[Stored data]
^^^^^^^^^^^^^^^^

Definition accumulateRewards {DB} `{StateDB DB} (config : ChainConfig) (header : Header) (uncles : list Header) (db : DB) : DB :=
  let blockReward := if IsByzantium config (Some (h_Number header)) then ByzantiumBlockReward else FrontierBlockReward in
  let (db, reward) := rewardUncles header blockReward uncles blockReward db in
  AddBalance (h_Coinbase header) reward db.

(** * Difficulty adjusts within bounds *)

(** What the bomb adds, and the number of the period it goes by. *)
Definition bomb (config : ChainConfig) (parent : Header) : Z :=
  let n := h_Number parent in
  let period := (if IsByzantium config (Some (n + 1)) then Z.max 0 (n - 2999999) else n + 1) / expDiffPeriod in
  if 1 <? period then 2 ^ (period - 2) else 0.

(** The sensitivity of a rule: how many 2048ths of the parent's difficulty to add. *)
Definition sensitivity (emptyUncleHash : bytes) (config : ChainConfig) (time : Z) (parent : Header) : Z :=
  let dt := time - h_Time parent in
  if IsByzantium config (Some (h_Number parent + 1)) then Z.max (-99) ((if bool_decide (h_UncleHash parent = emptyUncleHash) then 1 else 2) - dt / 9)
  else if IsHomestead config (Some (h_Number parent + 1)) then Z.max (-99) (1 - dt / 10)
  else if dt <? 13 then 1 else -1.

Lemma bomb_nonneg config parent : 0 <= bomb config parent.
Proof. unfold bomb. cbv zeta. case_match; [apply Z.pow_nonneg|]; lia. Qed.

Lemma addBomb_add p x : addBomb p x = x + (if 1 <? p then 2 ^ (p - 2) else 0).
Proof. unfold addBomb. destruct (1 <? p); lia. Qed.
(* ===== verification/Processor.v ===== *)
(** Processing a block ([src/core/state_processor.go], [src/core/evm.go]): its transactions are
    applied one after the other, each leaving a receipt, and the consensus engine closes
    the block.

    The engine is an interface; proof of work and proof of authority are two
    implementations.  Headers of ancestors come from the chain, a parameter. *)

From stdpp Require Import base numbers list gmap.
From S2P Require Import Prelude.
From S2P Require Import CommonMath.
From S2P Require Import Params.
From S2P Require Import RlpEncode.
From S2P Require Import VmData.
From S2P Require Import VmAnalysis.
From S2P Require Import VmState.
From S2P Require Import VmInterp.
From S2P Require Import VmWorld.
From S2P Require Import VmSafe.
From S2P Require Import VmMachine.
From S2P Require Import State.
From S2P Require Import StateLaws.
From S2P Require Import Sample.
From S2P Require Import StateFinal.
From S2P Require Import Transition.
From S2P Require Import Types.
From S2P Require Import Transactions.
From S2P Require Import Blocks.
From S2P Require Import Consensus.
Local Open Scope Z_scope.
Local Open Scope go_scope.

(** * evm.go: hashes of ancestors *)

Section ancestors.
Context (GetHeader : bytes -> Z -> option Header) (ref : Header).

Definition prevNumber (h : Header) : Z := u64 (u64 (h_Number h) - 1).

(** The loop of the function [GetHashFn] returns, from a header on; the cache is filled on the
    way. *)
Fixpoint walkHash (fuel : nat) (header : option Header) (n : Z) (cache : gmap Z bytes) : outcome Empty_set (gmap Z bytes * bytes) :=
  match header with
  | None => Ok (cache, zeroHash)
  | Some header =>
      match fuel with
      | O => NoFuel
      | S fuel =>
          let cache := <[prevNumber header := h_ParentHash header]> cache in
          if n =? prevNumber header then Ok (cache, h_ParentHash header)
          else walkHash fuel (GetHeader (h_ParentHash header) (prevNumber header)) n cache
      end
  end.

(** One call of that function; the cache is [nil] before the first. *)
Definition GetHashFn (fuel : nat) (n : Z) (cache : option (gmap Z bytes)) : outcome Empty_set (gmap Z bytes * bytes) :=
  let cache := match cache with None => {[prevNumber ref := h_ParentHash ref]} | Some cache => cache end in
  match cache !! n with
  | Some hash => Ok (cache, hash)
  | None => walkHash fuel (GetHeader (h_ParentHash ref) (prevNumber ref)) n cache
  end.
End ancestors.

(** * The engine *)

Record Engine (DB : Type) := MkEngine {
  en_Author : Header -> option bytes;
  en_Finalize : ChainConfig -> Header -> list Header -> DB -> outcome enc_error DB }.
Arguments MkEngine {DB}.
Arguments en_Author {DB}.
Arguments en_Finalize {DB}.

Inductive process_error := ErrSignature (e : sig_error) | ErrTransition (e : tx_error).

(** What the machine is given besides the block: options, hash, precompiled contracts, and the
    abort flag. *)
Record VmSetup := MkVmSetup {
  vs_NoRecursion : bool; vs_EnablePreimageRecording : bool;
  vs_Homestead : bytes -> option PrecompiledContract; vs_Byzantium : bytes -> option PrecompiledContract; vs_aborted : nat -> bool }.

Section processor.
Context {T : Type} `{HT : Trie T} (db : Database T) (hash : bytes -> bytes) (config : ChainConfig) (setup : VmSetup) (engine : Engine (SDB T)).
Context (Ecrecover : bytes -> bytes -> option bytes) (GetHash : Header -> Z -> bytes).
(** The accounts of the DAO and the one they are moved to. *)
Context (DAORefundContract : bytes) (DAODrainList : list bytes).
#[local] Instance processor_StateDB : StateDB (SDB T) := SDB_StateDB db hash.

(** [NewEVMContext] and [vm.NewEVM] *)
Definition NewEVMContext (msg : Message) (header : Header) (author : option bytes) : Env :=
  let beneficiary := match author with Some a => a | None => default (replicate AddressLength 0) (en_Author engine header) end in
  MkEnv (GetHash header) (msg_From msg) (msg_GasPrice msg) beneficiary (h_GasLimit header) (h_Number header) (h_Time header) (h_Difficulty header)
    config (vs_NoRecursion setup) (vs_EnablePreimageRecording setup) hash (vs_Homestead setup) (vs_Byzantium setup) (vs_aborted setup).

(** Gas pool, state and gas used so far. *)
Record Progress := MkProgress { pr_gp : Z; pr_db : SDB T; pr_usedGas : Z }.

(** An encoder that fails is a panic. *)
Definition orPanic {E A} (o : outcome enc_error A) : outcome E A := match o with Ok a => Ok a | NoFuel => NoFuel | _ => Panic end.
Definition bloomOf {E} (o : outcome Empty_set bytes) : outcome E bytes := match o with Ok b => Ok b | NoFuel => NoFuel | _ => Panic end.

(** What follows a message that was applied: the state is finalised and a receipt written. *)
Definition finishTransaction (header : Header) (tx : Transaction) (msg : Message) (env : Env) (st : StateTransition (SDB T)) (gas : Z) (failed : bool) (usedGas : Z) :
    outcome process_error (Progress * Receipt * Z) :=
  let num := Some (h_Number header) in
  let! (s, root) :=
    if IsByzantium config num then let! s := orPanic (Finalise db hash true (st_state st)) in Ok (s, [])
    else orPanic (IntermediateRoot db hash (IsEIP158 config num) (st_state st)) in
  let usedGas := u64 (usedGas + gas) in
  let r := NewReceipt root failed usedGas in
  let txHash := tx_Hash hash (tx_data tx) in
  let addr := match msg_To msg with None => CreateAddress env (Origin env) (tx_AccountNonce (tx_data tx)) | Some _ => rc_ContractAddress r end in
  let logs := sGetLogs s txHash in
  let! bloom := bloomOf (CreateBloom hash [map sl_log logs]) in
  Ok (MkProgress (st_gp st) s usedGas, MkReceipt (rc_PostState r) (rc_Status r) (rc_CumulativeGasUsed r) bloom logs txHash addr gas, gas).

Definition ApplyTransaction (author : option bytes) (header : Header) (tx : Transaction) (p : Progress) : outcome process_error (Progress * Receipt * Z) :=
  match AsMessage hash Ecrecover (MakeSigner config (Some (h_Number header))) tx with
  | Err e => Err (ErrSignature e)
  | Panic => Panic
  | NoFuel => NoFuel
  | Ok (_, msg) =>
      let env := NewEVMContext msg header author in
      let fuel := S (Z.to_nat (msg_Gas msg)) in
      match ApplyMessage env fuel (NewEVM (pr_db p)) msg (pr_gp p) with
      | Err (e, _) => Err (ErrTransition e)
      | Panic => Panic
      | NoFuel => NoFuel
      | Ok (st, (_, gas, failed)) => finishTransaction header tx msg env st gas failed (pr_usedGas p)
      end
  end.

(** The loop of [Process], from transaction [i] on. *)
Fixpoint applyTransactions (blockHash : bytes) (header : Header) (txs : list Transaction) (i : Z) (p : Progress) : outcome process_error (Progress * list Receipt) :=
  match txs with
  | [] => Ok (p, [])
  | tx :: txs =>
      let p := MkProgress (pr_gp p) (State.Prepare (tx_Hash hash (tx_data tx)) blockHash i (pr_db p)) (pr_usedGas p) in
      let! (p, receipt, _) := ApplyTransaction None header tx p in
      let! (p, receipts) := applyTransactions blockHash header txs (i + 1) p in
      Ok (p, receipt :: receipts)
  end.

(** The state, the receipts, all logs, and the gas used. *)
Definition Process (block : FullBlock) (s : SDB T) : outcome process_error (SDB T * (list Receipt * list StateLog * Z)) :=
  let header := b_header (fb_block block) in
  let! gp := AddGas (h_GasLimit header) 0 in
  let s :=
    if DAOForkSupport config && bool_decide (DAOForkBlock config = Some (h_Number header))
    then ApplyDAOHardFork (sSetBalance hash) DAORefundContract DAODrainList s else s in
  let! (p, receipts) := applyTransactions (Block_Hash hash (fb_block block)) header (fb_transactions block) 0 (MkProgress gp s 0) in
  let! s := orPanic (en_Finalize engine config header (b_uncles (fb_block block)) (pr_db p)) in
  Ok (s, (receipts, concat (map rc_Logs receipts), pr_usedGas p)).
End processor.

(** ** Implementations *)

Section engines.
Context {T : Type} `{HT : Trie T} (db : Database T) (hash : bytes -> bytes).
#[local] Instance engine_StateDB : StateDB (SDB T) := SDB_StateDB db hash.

^^^^^^^^^^^^^^^^

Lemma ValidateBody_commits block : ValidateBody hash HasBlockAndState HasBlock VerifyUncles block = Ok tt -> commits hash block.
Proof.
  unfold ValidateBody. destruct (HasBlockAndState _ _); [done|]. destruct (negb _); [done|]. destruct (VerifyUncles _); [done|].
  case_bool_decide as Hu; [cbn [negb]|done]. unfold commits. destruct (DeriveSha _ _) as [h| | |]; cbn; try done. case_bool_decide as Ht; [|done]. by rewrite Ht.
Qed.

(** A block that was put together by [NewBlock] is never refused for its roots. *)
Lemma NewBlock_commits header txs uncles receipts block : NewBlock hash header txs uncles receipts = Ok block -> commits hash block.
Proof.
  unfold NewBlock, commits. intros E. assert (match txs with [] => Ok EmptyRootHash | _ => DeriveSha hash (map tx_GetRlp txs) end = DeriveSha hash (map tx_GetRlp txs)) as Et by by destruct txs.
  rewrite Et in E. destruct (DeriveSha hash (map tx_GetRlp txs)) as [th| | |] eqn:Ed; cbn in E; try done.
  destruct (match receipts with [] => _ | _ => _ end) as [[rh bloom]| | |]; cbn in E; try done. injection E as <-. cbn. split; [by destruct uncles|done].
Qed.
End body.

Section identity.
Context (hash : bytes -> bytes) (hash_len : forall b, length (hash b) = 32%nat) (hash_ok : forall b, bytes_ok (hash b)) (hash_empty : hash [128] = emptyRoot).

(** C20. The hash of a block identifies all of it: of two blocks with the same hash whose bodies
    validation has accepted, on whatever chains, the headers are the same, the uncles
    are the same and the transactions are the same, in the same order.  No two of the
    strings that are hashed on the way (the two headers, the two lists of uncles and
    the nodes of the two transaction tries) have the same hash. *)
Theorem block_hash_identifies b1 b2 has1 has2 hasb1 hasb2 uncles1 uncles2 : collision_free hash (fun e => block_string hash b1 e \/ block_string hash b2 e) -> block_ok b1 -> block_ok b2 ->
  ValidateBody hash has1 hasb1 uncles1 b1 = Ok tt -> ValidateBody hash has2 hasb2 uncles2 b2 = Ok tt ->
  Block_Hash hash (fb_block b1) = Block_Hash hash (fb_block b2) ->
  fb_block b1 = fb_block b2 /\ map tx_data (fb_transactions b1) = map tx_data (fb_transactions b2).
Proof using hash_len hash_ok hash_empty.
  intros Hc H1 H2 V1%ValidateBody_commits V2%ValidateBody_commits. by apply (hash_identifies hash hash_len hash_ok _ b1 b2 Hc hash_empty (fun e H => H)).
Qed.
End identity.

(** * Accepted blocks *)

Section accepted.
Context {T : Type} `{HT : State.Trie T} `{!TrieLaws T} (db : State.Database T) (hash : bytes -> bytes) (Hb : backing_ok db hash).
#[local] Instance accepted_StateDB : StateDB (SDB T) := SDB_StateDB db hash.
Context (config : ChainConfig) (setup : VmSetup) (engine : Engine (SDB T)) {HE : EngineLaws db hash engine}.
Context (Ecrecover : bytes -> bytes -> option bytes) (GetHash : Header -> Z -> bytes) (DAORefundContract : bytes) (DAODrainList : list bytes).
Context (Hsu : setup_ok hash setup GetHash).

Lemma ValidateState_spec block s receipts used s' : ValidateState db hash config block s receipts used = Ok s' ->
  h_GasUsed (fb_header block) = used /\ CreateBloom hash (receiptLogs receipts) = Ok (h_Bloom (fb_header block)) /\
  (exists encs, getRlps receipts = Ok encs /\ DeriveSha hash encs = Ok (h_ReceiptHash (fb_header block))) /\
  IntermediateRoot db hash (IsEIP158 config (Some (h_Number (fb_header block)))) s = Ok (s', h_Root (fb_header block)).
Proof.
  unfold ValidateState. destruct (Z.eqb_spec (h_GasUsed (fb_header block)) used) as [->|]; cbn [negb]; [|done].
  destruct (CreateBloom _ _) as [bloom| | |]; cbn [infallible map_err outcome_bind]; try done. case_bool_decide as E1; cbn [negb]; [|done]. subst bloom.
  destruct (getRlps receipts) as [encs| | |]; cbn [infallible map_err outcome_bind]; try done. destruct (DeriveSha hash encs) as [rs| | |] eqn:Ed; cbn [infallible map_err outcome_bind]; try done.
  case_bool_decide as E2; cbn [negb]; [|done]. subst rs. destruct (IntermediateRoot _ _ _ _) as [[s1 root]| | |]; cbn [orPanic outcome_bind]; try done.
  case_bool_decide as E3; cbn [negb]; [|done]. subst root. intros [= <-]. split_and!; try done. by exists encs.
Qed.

^^^^^^^^^^^^^^^^

**Work to be completed**
Using the data above, print exactly the lines from the line that contains "IntermediateRoot db hash (IsEIP158 config (Some" through the line that contains "destruct (CreateBloom _", with both included.

**Problem solution**
  IntermediateRoot db hash (IsEIP158 config (Some (h_Number (fb_header block)))) s = Ok (s', h_Root (fb_header block)).
Proof.
  unfold ValidateState. destruct (Z.eqb_spec (h_GasUsed (fb_header block)) used) as [->|]; cbn [negb]; [|done].
  destruct (CreateBloom _ _) as [bloom| | |]; cbn [infallible map_err outcome_bind]; try done. case_bool_decide as E1; cbn [negb]; [|done]. subst bloom.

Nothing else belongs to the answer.